Read on November 05, 2012

Read by the author herself.

Blurb - A dramatic historical narrative of the man who stole the secret of tea from China.

In 1848, the British East India Company, having lost its monopoly on the tea trade, engaged Robert Fortune, a Scottish gardener, botanist, and plant hunter, to make a clandestine trip into the interior of China's territory forbidden to foreigners,to steal the closely guarded secrets of tea horticulture and manufacturing. For All the Tea in China is the remarkable account of Fortune's journeys into China; a thrilling narrative that combines history, geography, botany, natural science, and old-fashioned adventure.

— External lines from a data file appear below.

Record state := {
  running : bool;
  time : Z;
  user : user_model;
  sensors : sensor_set;
  params : policy_params;
  stream : list sample;
  message : string;
  mode : string;
  notes : list note
}.

Definition init : state := {|
  running := false;
  time := 0;
  user := defaultUserModel;
  sensors := {| tpuForearm := true; tpuBicep := true; tpuShoulder := true;
                forcePads := true; imu := true; ppg := true; resp := true;
                haptic := true |};
  params := {| tremorWarn := 35 # 100; tremorRest := 55 # 100;
               smoothMin := 45 # 100; gripTarget := 18; hrCeiling := 120;
               rrCeiling := 20; difficulty := 1 |};
  stream := [];
  message := "Coach idle. Press Start.";
  mode := "IDLE";
  notes := []
|}.

(** *** Signal synthesis *)

(** What the interval callback sees of the component: the values its
    effect closed over when it was last set up.  The effect is set up again
    when [running], [params.difficulty], [sensors.forcePads], [mode] or
    [user] changes, so the other fields it reads (such as
    [params.gripTarget]) may lag behind the state. *)
Record closure := {
  c_user : user_model;
  c_params : policy_params;
  c_sensors : sensor_set;
  c_mode : string
}.

Definition capture (st : state) : closure :=
  {| c_user := user st; c_params := params st; c_sensors := sensors st;
     c_mode := mode st |}.

Definition next_t (arr : list sample) : Z :=
  match last arr with
  | Some r => (s_t r + 1)%Z
  | None => 0%Z
  end.

(** The record built by one run of the [setStream] updater. *)
Definition synth_sample (cl : closure) (arr : list sample) : Rand sample :=
  let u := c_user cl in
  let p := c_params cl in
  let t := next_t arr in
  draw r1 <- rnd (smoothnessBase u) (15 # 100);
  let smooth := clamp (r1 * difficulty p) 0 1 in
  draw r2 <- rnd (tremorBase u) (2 # 10);
  let tremor := clamp (r2 * ((115 # 100) - smooth)) 0 1 in
  draw r3 <- rnd (46 # 100) (8 # 100);
  draw r4 <- rnd (52 # 100) (8 # 100);
  draw r5 <- rnd (58 # 100) (8 # 100);
  let strain := [clamp r3 0 1; clamp r4 0 1; clamp r5 0 1] in
  draw r6 <- rnd (35 # 100) (12 # 100);
  let emgEnv :=
    clamp (r6 * (if ltb smooth (55 # 100) then 12 # 10 else 9 # 10)) 0 1 in
  draw r7 <- rnd (gripTarget p) 6;
  let grip :=
    clamp (r7 * (if forcePads (c_sensors cl) then 1 else 0)
              * (if String.eqb (c_mode cl) "REST" then 6 # 10 else 1))
          0 (gripMax u) in
  draw r8 <- rnd 4 2;
  draw r9 <- rnd 3 2;
  draw r10 <- rnd 16 6;
  let fsr := [clamp (grip * (45 # 100) + r8) 0 (gripMax u / 2);
              clamp (grip * (35 # 100) + r9) 0 (gripMax u / 2);
              clamp r10 0 45] in
  draw r11 <- rnd (hrRest u
              + difficulty p * 25 * (if ltb smooth (55 # 100) then 1 else 6 # 10))
             4;
  let hr := clamp r11 50 200 in
  draw r12 <- rnd (rrRest u + (hr - hrRest u) / 20) (14 # 10);
  let rr := clamp r12 6 35 in
  draw r13 <- rnd (55 # 100) (1 # 10);
  let resp := clamp (r13 * (rr / 18)) 0 (12 # 10) in
  ret {| s_t := t; s_smooth := smooth; s_tremor := tremor;
         s_strain := strain; s_emgEnv := emgEnv; s_fsr := fsr;
         s_resp := resp; s_grip := grip; s_hr := hr; s_rr := rr |}.

(** The [setStream] updater: [[...arr.slice(-180), rec]]. *)
Definition synth_stream (cl : closure) (arr : list sample)
  : Rand (list sample) :=
  draw rec <- synth_sample cl arr;
  ret (slice_last 180 arr ++ [rec]).

(** One firing of the interval: [setTime(t => t + 1)] and the stream
    update. *)
Definition tick (cl : closure) (st : state) : Rand state :=
  draw arr <- synth_stream cl (stream st);
  ret {| running := running st; time := (time st + 1)%Z; user := user st;
         sensors := sensors st; params := params st; stream := arr;
         message := message st; mode := mode st; notes := notes st |}.

(** [n] firings in a row under one closure: the loop as long as the
    effect is not set up again. *)
Fixpoint synth_loop (n : nat) (cl : closure) (arr : list sample)
  : Rand (list sample) :=
  match n with
  | O => ret arr
  | S n' => draw arr' <- synth_stream cl arr; synth_loop n' cl arr'
  end.

(** *** Coaching policy *)

(** The rule engine of the policy effect, for the latest sample [last]:
    the pair of [nextMode] and [coach] as they stand when [setMode] and
    [setMessage] are called. *)
Definition policy_decide (sn : sensor_set) (p : policy_params)
    (run : bool) (cur : string) (last : sample) : string * string :=
  let nextMode := cur in
  let coach := "" in
  let '(nextMode, coach) :=
    if (ppg sn && gtb (s_hr last) (hrCeiling p))
       || (resp sn && gtb (s_rr last) (rrCeiling p))
    then ("REST", "Heart/resp high — pause and breathe")
    else if tpuForearm sn && gtb (s_tremor last) (tremorRest p)
    then ("REST", "Tremor elevated — guided rest")
    else if run
    then ("COACHING",
          if ltb (s_smooth last) (smoothMin p)
          then "Slow down, lengthen exhale"
          else if gtb (Math_abs (s_grip last - gripTarget p)) 8
          then "Match both hands gently"
          else if gtb (s_tremor last) (tremorWarn p)
          then "Micro‑break: shake out wrist"
          else "Nice form — adding tiny challenge")
    else ("IDLE", "Coach idle. Press Start.") in
  let coach :=
    if haptic sn && negb (String.eqb nextMode "IDLE")
    then coach +:+ " • Haptic cue: 200 ms pulse"
    else coach in
  (nextMode, coach).

(** The log line written for [last]. *)
Definition make_note (now nextMode coach : string) (last : sample) : note :=
  {| n_ts := now; n_mode := nextMode; n_msg := coach;
     n_smooth := toFixed (s_smooth last) 2;
     n_tremor := toFixed (s_tremor last) 2;
     n_grip := toFixed (s_grip last) 1;
     n_hr := Math_round (s_hr last);
     n_rr := Math_round (s_rr last) |}.

(** "Log when advice changes materially or every ~15s". *)
Definition should_log (len : nat) (coach : string) : bool :=
  (len mod 15 =? 0)%nat || includes coach "pause" || includes coach "Nice".

(** One run of the policy effect; [now] is [new Date().toISOString()]. *)
Definition policy (now : string) (st : state) : state :=
  match last (stream st) with
  | None => st
  | Some l =>
      let '(nextMode, coach) :=
        policy_decide (sensors st) (params st) (running st) (mode st) l in
      {| running := running st; time := time st; user := user st;
         sensors := sensors st; params := params st; stream := stream st;
         message := coach; mode := nextMode;
         notes :=
           if should_log (length (stream st)) coach
           then notes st ++ [make_note now nextMode coach l]
           else notes st |}
  end.

(** *** Buttons and controls *)

Definition start (st : state) : state :=
  {| running := true; time := time st; user := user st;
     sensors := sensors st; params := params st; stream := stream st;
     message := message st; mode := mode st; notes := notes st |}.

Definition stop (st : state) : state :=
  {| running := false; time := time st; user := user st;
     sensors := sensors st; params := params st; stream := stream st;
     message := "Coach idle. Press Start."; mode := "IDLE";
     notes := notes st |}.

Definition reset (st : state) : state :=
  {| running := running st; time := 0; user := user st;
     sensors := sensors st; params := params st; stream := [];
     message := message st; mode := mode st; notes := [] |}.

Definition setSensors (sn : sensor_set) (st : state) : state :=
  {| running := running st; time := time st; user := user st;
     sensors := sn; params := params st; stream := stream st;
     message := message st; mode := mode st; notes := notes st |}.

Definition setParams (p : policy_params) (st : state) : state :=
  {| running := running st; time := time st; user := user st;
     sensors := sensors st; params := p; stream := stream st;
     message := message st; mode := mode st; notes := notes st |}.

(** *** The state machine *)

(** What can happen to the component.  [Tick cl] is one firing of the
    interval set up under closure [cl]; [Policy now] one run of the policy
    effect at wall-clock text [now]. *)
Inductive action :=
| Start
| Stop
| Reset
| Tick (cl : closure)
| Policy (now : string)
| SetSensors (sn : sensor_set)
| SetParams (p : policy_params).

(** The interval exists only while [running]; its closure holds the
    one user model there is. *)
Definition step (a : action) (st : state) : Rand state :=
  match a with
  | Start => ret (start st)
  | Stop => ret (stop st)
  | Reset => ret (reset st)
  | Tick cl =>
      if running st
      then tick {| c_user := user st; c_params := c_params cl;
                   c_sensors := c_sensors cl; c_mode := c_mode cl |} st
      else ret st
  | Policy now => ret (policy now st)
  | SetSensors sn => ret (setSensors sn st)
  | SetParams p => ret (setParams p st)
  end.

Fixpoint run (acts : list action) (st : state) : Rand state :=
  match acts with
  | [] => ret st
  | a :: rest => draw st' <- step a st; run rest st'
  end.

(** States the component can be in: those some sequence of actions
    reaches from the initial one, whatever [Math.random] returns. *)
Definition reachable (st : state) : Prop :=
  exists acts o c, eval (run acts init) o c = st.

(** *** The interval and the closure it holds *)

(** What happens to the mounted component: a button, a control, a run of
    the policy effect, or the interval firing. *)
Inductive event :=
| EvStart
| EvStop
| EvReset
| EvInterval
| EvPolicy (now : string)
| EvSensors (sn : sensor_set)
| EvParams (p : policy_params).







(** The three modes named by the declaration of [mode]. *)
Definition known_mode (m : string) : Prop :=
  m = "IDLE" \/ m = "COACHING" \/ m = "REST".

(** Successive records carry successive [t]. *)
Definition consecutive (arr : list sample) : Prop :=
  forall i a b, arr !! i = Some a -> arr !! S i = Some b ->
                s_t b = (s_t a + 1)%Z.

(** *** Vocabulary of the properties *)

(** The health gate and the tremor gate of the rule engine, as
    propositions over the latest sample. *)
Definition health_gate (sn : sensor_set) (p : policy_params) (l : sample)
  : Prop :=
  (ppg sn = true /\ hrCeiling p < s_hr l)
  \/ (resp sn = true /\ rrCeiling p < s_rr l).

Definition tremor_gate (sn : sensor_set) (p : policy_params) (l : sample)
  : Prop :=
  tpuForearm sn = true /\ tremorRest p < s_tremor l.

(** The window kept by the stream updater. *)
Definition window_ok (st : state) : Prop :=
  (length (stream st) <= 181)%nat /\ consecutive (stream st).

(** The ranges the synthesis clamps its main signals to. *)
Definition in_bounds (r : sample) : Prop :=
  0 <= s_smooth r <= 1
  /\ 0 <= s_tremor r <= 1
  /\ 0 <= s_grip r <= 60
  /\ 50 <= s_hr r <= 200
  /\ 6 <= s_rr r <= 35.


(** *** Sample runs, used to exercise the properties *)

(** [Math.random] stuck at one value. *)
Definition const_oracle (d : Q) : nat -> Q := fun _ => d.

Disguised in Mandarin robes, Fortune ventured deep into the country, confronting pirates, hostile climate, and his own untrustworthy men as he made his way to the epicenter of tea production, the remote Wu Yi Shan hills. One of the most daring acts of corporate espionage in history, Fortune's pursuit of China's ancient secret makes for a classic nineteenth-century adventure tale, one in which the fate of empires hinges on the feats of one extraordinary man.

Camellia sinensis:

Robert Fortune, the tea thief. From wiki: Robert Fortune (16 September 1812 – 13 April 1880) was a Scottish botanist, plant hunter and traveller, best known for introducing tea plants from China to India. Robert Fortune was born in Britain on 16 September 1812, at Kelloe, Berwickshire.

This does have the tang of 'must publish my dissertation or bust', feeling; the author delivers this in rather a dramatic and staccato'd fashion.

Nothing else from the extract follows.